The Tropical Sun was South Florida's first newspaper, established in 1891 and based in Juno, Florida and later in West Palm Beach. Founded by Guy Metcalf, the paper was published in Juno, which was the county seat of Dade County (which then extended from modern-day Martin County south to Dade's southern boundary at Florida Bay). The Tropical Sun was the pioneer's tie to the outside world, and later covered the events of the Florida land boom of the 1920s and its subsequent bust in preceding the Great Depression in South Florida. Byrd Spilman Dewey served as its first columnist, writing "The Sitting Room" column under the pen name "Aunt Judith." It also documents the growth of tourism, the presence of malaria in Florida prior to World War II, and other issues related to the struggles of the developers of south Florida's Atlantic coast. The only rival to the Tropical Sun was The Miami Metropolis, which eventually became The Miami News, and The Miami Evening Record.
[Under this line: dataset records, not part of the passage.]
(** * Lighthouse: the asynchronous repository-analysis pipeline

    A shallow embedding of the backend of the repository analyser (tree
    walker, metrics, Python extractor, parser dispatch, record store, HTTP
    handlers and the queue worker), followed by the properties established
    about it.

    Conventions of the embedding.
    - JavaScript strings are [string]s over ASCII; the functions of the
      [String] prototype and of Node's [path] module that the code calls are
      defined in module [Js], restricted to that alphabet.
    - JavaScript numbers that hold sizes, counts and timestamps are [Z];
      the one division whose result can be NaN is modelled by [Js.Number].
    - A rejected promise or a thrown exception is the [Throw] case of
      [Js.Result]; [try]/[catch] is a [match] on it.
    - The file system seen by one walk is a finite tree, [Fs.Entry]. *)

From Stdlib Require Import ZArith Bool Ascii String List Lia Sorted Permutation.
From stdpp Require Import base option list gmap strings sorting.

Set Warnings "-register-all,-comment-terminator-in-string".

Local Open Scope string_scope.
Local Open Scope Z_scope.

(* ===================================================================== *)
(** * JavaScript runtime: strings, paths, numbers, exceptions             *)
(* ===================================================================== *)

Module Js.

(** ** Exceptions *)

Inductive Result (A : Type) : Type :=
| Ok (a : A)
| Throw (message : string).
Arguments Ok {A} a.
Arguments Throw {A} message.

(** ** Numbers: the results of [a / b] followed by [Math.round] *)

Inductive Number : Type :=
| Num (z : Z)
| NaN
| PosInfinity
| NegInfinity.

(** [Math.round(a / b)] for integral [a] and [b]: rounding is to the
    nearest integer, halves towards plus infinity; [0 / 0] is NaN and a
    non-zero numerator over zero is an infinity, both fixed points of
    [Math.round]. *)
Definition round_div (a b : Z) : Number :=
  if b =? 0 then
    if a =? 0 then NaN else if 0 <? a then PosInfinity else NegInfinity
  else Num ((2 * a + b) / (2 * b)).

(** ** Characters *)

Definition LF : ascii := ascii_of_nat 10.

Definition is_upper (c : ascii) : bool :=
  let n := nat_of_ascii c in (65 <=? n)%nat && (n <=? 90)%nat.

Definition is_space (c : ascii) : bool :=
  let n := nat_of_ascii c in ((9 <=? n)%nat && (n <=? 13)%nat) || (n =? 32)%nat.

Definition is_word (c : ascii) : bool :=
  let n := nat_of_ascii c in
  ((48 <=? n)%nat && (n <=? 57)%nat) || ((65 <=? n)%nat && (n <=? 90)%nat)
  || ((97 <=? n)%nat && (n <=? 122)%nat) || (n =? 95)%nat.

Definition lower_char (c : ascii) : ascii :=
  if is_upper c then ascii_of_nat (nat_of_ascii c + 32) else c.

(** ** [String.prototype] *)

Definition chars (s : string) : list ascii := list_ascii_of_string s.
Definition str (l : list ascii) : string := string_of_list_ascii l.

Definition toLowerCase (s : string) : string := str (map lower_char (chars s)).

Fixpoint starts_with (p l : list ascii) : bool :=
  match p, l with
  | [], _ => true
  | a :: p', b :: l' => Ascii.eqb a b && starts_with p' l'
  | _ :: _, [] => false
  end.

Definition startsWith (s p : string) : bool := starts_with (chars p) (chars s).

Fixpoint includes_chars (l p : list ascii) : bool :=
  starts_with p l || match l with [] => false | _ :: l' => includes_chars l' p end.

Definition includes (s p : string) : bool := includes_chars (chars s) (chars p).

(** [s.split(c)] for a one-character separator: never empty, one more
    piece than there are separators. *)
Fixpoint split (c : ascii) (s : string) : list string :=
  match s with
  | EmptyString => [EmptyString]
  | String a s' =>
      if Ascii.eqb a c then EmptyString :: split c s'
      else match split c s' with
           | h :: t => String a h :: t
           | [] => [String a EmptyString]
           end
  end.

Fixpoint count (c : ascii) (s : string) : nat :=
  match s with
  | EmptyString => 0%nat
  | String a s' => ((if Ascii.eqb a c then 1 else 0) + count c s')%nat
  end.

Fixpoint drop_spaces (l : list ascii) : list ascii :=
  match l with
  | a :: l' => if is_space a then drop_spaces l' else l
  | [] => []
  end.

Definition trim (s : string) : string :=
  str (rev (drop_spaces (rev (drop_spaces (chars s))))).

Definition substring (s : string) (from to : nat) : string :=
  str (take (to - from) (drop from (chars s))).

(** ** Node's [path] module, POSIX flavour *)

Definition slash : ascii := "/"%char.
Definition dot : ascii := "."%char.

Fixpoint drop_slashes (l : list ascii) : list ascii :=
  match l with
  | a :: l' => if Ascii.eqb a slash then drop_slashes l' else l
  | [] => []
  end.

Fixpoint take_segment (l : list ascii) : list ascii :=
  match l with
  | a :: l' => if Ascii.eqb a slash then [] else a :: take_segment l'
  | [] => []
  end.

(** [path.basename(p)]: the last segment, trailing separators ignored. *)
Definition basename (p : string) : string :=
  str (rev (take_segment (drop_slashes (rev (chars p))))).

Fixpoint take_ext (l : list ascii) : option (list ascii) :=
  match l with
  | a :: l' =>
      if Ascii.eqb a dot then Some [a]
      else match take_ext l' with Some e => Some (a :: e) | None => None end
  | [] => None
  end.

(** [path.extname(p)]: from the last dot of the basename to its end;
    empty when there is no dot, when the only dot leads the basename, and
    for [..]. *)
Definition extname (p : string) : string :=
  let b := chars (basename p) in
  match take_ext (rev b) with
  | Some e =>
      if (length e =? length b)%nat || String.eqb (str b) ".." then EmptyString
      else str (rev e)
  | None => EmptyString
  end.

(** [path.join(dir, entry)] for a normalised [dir] and a directory entry
    [entry] as [readdir] returns them (one segment, neither [.] nor [..]). *)
Definition join (dir entry : string) : string := dir ++ "/" ++ entry.

(** [path.relative(from, to)] for a [to] that is [from] or below it, which
    is how the walker calls it. *)
Definition relative (from to : string) : string :=
  if String.eqb from to then EmptyString
  else if starts_with (chars (from ++ "/")) (chars to)
       then str (drop (String.length from + 1) (chars to))
       else to.

(** ** More of [String.prototype] *)

Definition endsWith (s p : string) : bool :=
  starts_with (rev (chars p)) (rev (chars s)).

Fixpoint index_of (l p : list ascii) (i : nat) : option nat :=
  if starts_with p l then Some i
  else match l with [] => None | _ :: l' => index_of l' p (S i) end.

(** [s.indexOf(p)], [None] for -1. *)
Definition indexOf (s p : string) : option nat := index_of (chars s) (chars p) 0.

(** [s.substring(from)]. *)
Definition substring_from (s : string) (from : nat) : string :=
  str (drop from (chars s)).

(** [pieces.join(sep)]. *)
Fixpoint join_with (sep : string) (pieces : list string) : string :=
  match pieces with
  | [] => EmptyString
  | [x] => x
  | x :: rest => x ++ sep ++ join_with sep rest
  end.

Definition quote : ascii := ascii_of_nat 34.
Definition triple_double : string := str [quote; quote; quote].
Definition triple_single : string := "'''".

(** ** [Array.prototype.slice] *)

(** The index a relative [start] or [end] stands for: a negative one
    counts from the end, and both are clamped to the array. *)
Definition relative_index (n len : Z) : Z :=
  if n <? 0 then Z.max (len + n) 0 else Z.min n len.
The Tropical Sun was published as a weekly for most of its history but, also, as a semiweekly between 1903 and 1906. Miami and Dade County saw an increase in tourists after 1906 when Henry Flagler's railroad opened service to Key West. Before this date, tourist traffic to Key West would have involved travel by city. The location of The Tropical Suns offices in Juno, Florida, "set back from the (railroad) track some thirty feet and from the wharf about fifty yards" is telling of both the newspaper's and south Florida's relationship with and their reliance on tourism. Between 1891 and 1895, The Tropical Sun was published in Juno, Florida. From 1895 to 1926, it was published in West Palm Beach, Florida. For a time beginning in 1914, the newspaper published both as a weekly under The Tropical Sun title and as a daily under the title, the Daily Tropical Sun.

Archives of the newspaper today are kept by the Historical Society of Palm Beach County in the basement of the 1916 Palm Beach County Courthouse.